### YOUR INSTRUCTIONS
Repeat every line of the data verbatim.

### ENTRIES PROVIDED
(** The text of exceptions: [repr] quotes with single quotes unless the
    text has one (and no double quote), and the [KeyError] of a column
    selection shows the message of pandas between double quotes, with the
    labels between single ones. *)
Example exception_texts :
  py_repr "Age" = "'Age'"
  /\ py_repr "it's" = String double_quote ("it's" ++ String double_quote EmptyString)
  /\ py_repr "a\b" = "'a\\b'"
  /\ show_error (KeyError (KStr "Age")) = "'Age'"
  /\ show_error (KeyError (KList ["What is your CGPA?"; "Sex"]))
     = String double_quote
         ("['What is your CGPA?', 'Sex'] not in index"
          ++ String double_quote EmptyString)
  /\ show_error (KeyError (KNoneOf ["CGPA"]))
     = String double_quote
         ("None of [Index(['CGPA'], dtype='object')] are in the [columns]"
          ++ String double_quote EmptyString)
  /\ show_error (AttributeError "NoneType" "keys")
     = "'NoneType' object has no attribute 'keys'".
Proof. repeat split. Qed.

(** Column selection reports the distinct missing labels, or the whole
    request when no label is a column. *)
Example selection_errors :
  df_select [("a", PInt 1); ("b", PInt 2)] ["b"; "a"]
  = inr [("b", PInt 2); ("a", PInt 1)]
  /\ df_select [("a", PInt 1); ("b", PInt 2)] ["x"; "a"; "y"; "x"]
     = inl (KeyError (KList ["x"; "y"]))
  /\ df_select [("a", PInt 1); ("b", PInt 2)] ["x"; "y"; "x"]
     = inl (KeyError (KNoneOf ["x"; "y"; "x"])).
Proof. repeat split. Qed.

(** Scores outside the range, infinite or NaN: [min(4.0, nan)] keeps 4.0,
    so a NaN score is reported as 4.0. *)
Example extreme_scores :
  predicted_cgpa (postprocess S754_nan) = PyFloat.centi 400
  /\ predicted_cgpa (postprocess (S754_infinity false)) = PyFloat.centi 400
  /\ predicted_cgpa (postprocess (S754_infinity true)) = PyFloat.centi 0
  /\ predicted_cgpa (postprocess (PyFloat.nearest_double false 437 100))
     = PyFloat.centi 400
  /\ predicted_cgpa (postprocess (PyFloat.nearest_double true 1 1000))
     = PyFloat.centi 0.
Proof. repeat split; vm_compute; reflexivity. Qed.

### EXPECTED ANSWER
(** The text of exceptions: [repr] quotes with single quotes unless the
    text has one (and no double quote), and the [KeyError] of a column
    selection shows the message of pandas between double quotes, with the
    labels between single ones. *)
Example exception_texts :
  py_repr "Age" = "'Age'"
  /\ py_repr "it's" = String double_quote ("it's" ++ String double_quote EmptyString)
  /\ py_repr "a\b" = "'a\\b'"
  /\ show_error (KeyError (KStr "Age")) = "'Age'"
  /\ show_error (KeyError (KList ["What is your CGPA?"; "Sex"]))
     = String double_quote
         ("['What is your CGPA?', 'Sex'] not in index"
          ++ String double_quote EmptyString)
  /\ show_error (KeyError (KNoneOf ["CGPA"]))
     = String double_quote
         ("None of [Index(['CGPA'], dtype='object')] are in the [columns]"
          ++ String double_quote EmptyString)
  /\ show_error (AttributeError "NoneType" "keys")
     = "'NoneType' object has no attribute 'keys'".
Proof. repeat split. Qed.

(** Column selection reports the distinct missing labels, or the whole
    request when no label is a column. *)
Example selection_errors :
  df_select [("a", PInt 1); ("b", PInt 2)] ["b"; "a"]
  = inr [("b", PInt 2); ("a", PInt 1)]
  /\ df_select [("a", PInt 1); ("b", PInt 2)] ["x"; "a"; "y"; "x"]
     = inl (KeyError (KList ["x"; "y"]))
  /\ df_select [("a", PInt 1); ("b", PInt 2)] ["x"; "y"; "x"]
     = inl (KeyError (KNoneOf ["x"; "y"; "x"])).
Proof. repeat split. Qed.

(** Scores outside the range, infinite or NaN: [min(4.0, nan)] keeps 4.0,
    so a NaN score is reported as 4.0. *)
Example extreme_scores :
  predicted_cgpa (postprocess S754_nan) = PyFloat.centi 400
  /\ predicted_cgpa (postprocess (S754_infinity false)) = PyFloat.centi 400
  /\ predicted_cgpa (postprocess (S754_infinity true)) = PyFloat.centi 0
  /\ predicted_cgpa (postprocess (PyFloat.nearest_double false 437 100))
     = PyFloat.centi 400
  /\ predicted_cgpa (postprocess (PyFloat.nearest_double true 1 1000))
     = PyFloat.centi 0.
Proof. repeat split; vm_compute; reflexivity. Qed.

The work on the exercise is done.